BHAK currently works with a group of senior artists and another of young artists. We are looking to add more established artists beginning next year. We also plan to greatly strengthen our digital communication capability. We launched our digital communication program for the purpose of internal empowerment during the pandemic when we couldn’t travel overseas. We didn’t simply keep this at the B2C level and have been expanding it to cover even the B2B area through various partnerships. The gallery will also establish a bridgehead targeting global art hubs and entry into global markets, with Bryan Bhak (Jonghyunk Bhak, 1993), our expert in the Americas, and myself (Lee Kichan, 1984) spearheading the effort.
Q. It is surprising that the gallery is looking to expand the established artist group. What positive outcome do you expect of it?
In today’s world, we must reach beyond the promotion of artworks—an overall promotion of the artist is critical. During KIAF and Frieze, I organized a private party of collectors and artists in their 30s and 40s with artists in their 50s and 60s invited as guests. These seasoned artists’ confident, in-depth, and relaxed delivery of messages on their work rooted in their rich experience was more than sufficient to transcend generations and attract young collectors. More importantly, I don’t think Korean art can be discussed without research on established artists who constitute the backbone of Korean art history.

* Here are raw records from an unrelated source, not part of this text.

Definition gates (m : StoreForwardMode) : bool * bool :=
  match m with
  | SfBoth => (true, true)
  | SfSend => (true, false)
  | SfReceive => (false, true)
  | SfNone => (false, false)
  end.

Record ChatArgs : Type := MkChatArgs {
  ca_opts : StartOptions;
  ca_to : option string;
  ca_to_id : option string;
  ca_state_file : option string;
  ca_no_retries : bool;
  ca_store_forward : StoreForwardMode;
  ca_notify_url : option string;
  ca_poll_interval_secs : option Z;
  ca_auto_migrate : bool
}.

(** The flags of the chat command itself, and the arguments left for the options of the
    node. *)
Record ChatFlags : Type := MkChatFlags {
  cf_to : option string;
  cf_to_id : option string;
  cf_state_file : option string;
  cf_no_retries : bool;
  cf_store_forward : StoreForwardMode;
  cf_notify_url : option string;
  cf_poll_interval_secs : option Z;
  cf_auto_migrate : bool;
  cf_rest : list string
}.

Definition chat_flags_none : ChatFlags := MkChatFlags None None None false SfNone None None false [].

Inductive ChatFlag : Type :=
| ChatSwitch (set : ChatFlags -> ChatFlags)
| ChatTakes (missing : string) (set : string -> ChatFlags -> result ChatFlags string).

Definition takes_state_file : ChatFlag :=
  ChatTakes "--state_file requires a <file> value" (fun v f =>
    Ok (MkChatFlags (cf_to f) (cf_to_id f) (Some v) (cf_no_retries f) (cf_store_forward f) (cf_notify_url f)
          (cf_poll_interval_secs f) (cf_auto_migrate f) (cf_rest f))).
Definition switch_no_retries : ChatFlag :=
  ChatSwitch (fun f => MkChatFlags (cf_to f) (cf_to_id f) (cf_state_file f) true (cf_store_forward f)
                         (cf_notify_url f) (cf_poll_interval_secs f) (cf_auto_migrate f) (cf_rest f)).

Definition chat_flags : list (string * ChatFlag) := [
  ("--to"%string, ChatTakes "--to requires a <handle> value" (fun v f =>
     Ok (MkChatFlags (Some v) (cf_to_id f) (cf_state_file f) (cf_no_retries f) (cf_store_forward f)
           (cf_notify_url f) (cf_poll_interval_secs f) (cf_auto_migrate f) (cf_rest f))));
  ("--to-id"%string, ChatTakes "--to-id requires an <id> value" (fun v f =>
     Ok (MkChatFlags (cf_to f) (Some v) (cf_state_file f) (cf_no_retries f) (cf_store_forward f)
           (cf_notify_url f) (cf_poll_interval_secs f) (cf_auto_migrate f) (cf_rest f))));
  ("--state_file"%string, takes_state_file);
  ("--state-file"%string, takes_state_file);
  ("--no-retries"%string, switch_no_retries);
  ("--no-retry"%string, switch_no_retries);
  ("--store-forward"%string, ChatTakes "--store-forward requires a <both|send|receive|none> value" (fun v f =>
     let? m := parse_store_forward v in
     Ok (MkChatFlags (cf_to f) (cf_to_id f) (cf_state_file f) (cf_no_retries f) m
           (cf_notify_url f) (cf_poll_interval_secs f) (cf_auto_migrate f) (cf_rest f))));
  ("--notify"%string, ChatTakes "--notify requires a <url> value" (fun v f =>
     Ok (MkChatFlags (cf_to f) (cf_to_id f) (cf_state_file f) (cf_no_retries f) (cf_store_forward f)
           (Some v) (cf_poll_interval_secs f) (cf_auto_migrate f) (cf_rest f))));
  ("--poll-interval"%string, ChatTakes "--poll-interval requires a <secs> value" (fun v f =>
     let? secs := ok_or (parse_u64 v) ("--poll-interval expects a whole number of seconds, got '" +:+ v +:+ "'") in
     Ok (MkChatFlags (cf_to f) (cf_to_id f) (cf_state_file f) (cf_no_retries f) (cf_store_forward f)
           (cf_notify_url f) (Some secs) (cf_auto_migrate f) (cf_rest f))));
  ("--auto-migrate"%string, ChatSwitch (fun f =>
     MkChatFlags (cf_to f) (cf_to_id f) (cf_state_file f) (cf_no_retries f) (cf_store_forward f)
       (cf_notify_url f) (cf_poll_interval_secs f) true (cf_rest f)));
  ("--debug"%string, ChatSwitch (fun f => f));
  ("--info"%string, ChatSwitch (fun f => f));
  ("--warn"%string, ChatSwitch (fun f => f))
].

Q. We are starting to see an influx of renowned galleries from abroad to Korea. These major galleries have hired in-house editors and are serious about their publication business too. Galleries are no longer simply selling art in the market; discovering and promoting artists’ ideas and philosophies have become galleries’ key responsibilites. What effort has BHAK been making to that end?
We have been focusing more on video series than publication. Video is the optimal medium to reach beyond regions and borders and communicate with a greater audience. It is also our way of green practice to reduce unnecessary use of paper and create a sustainable and eco-friendly future.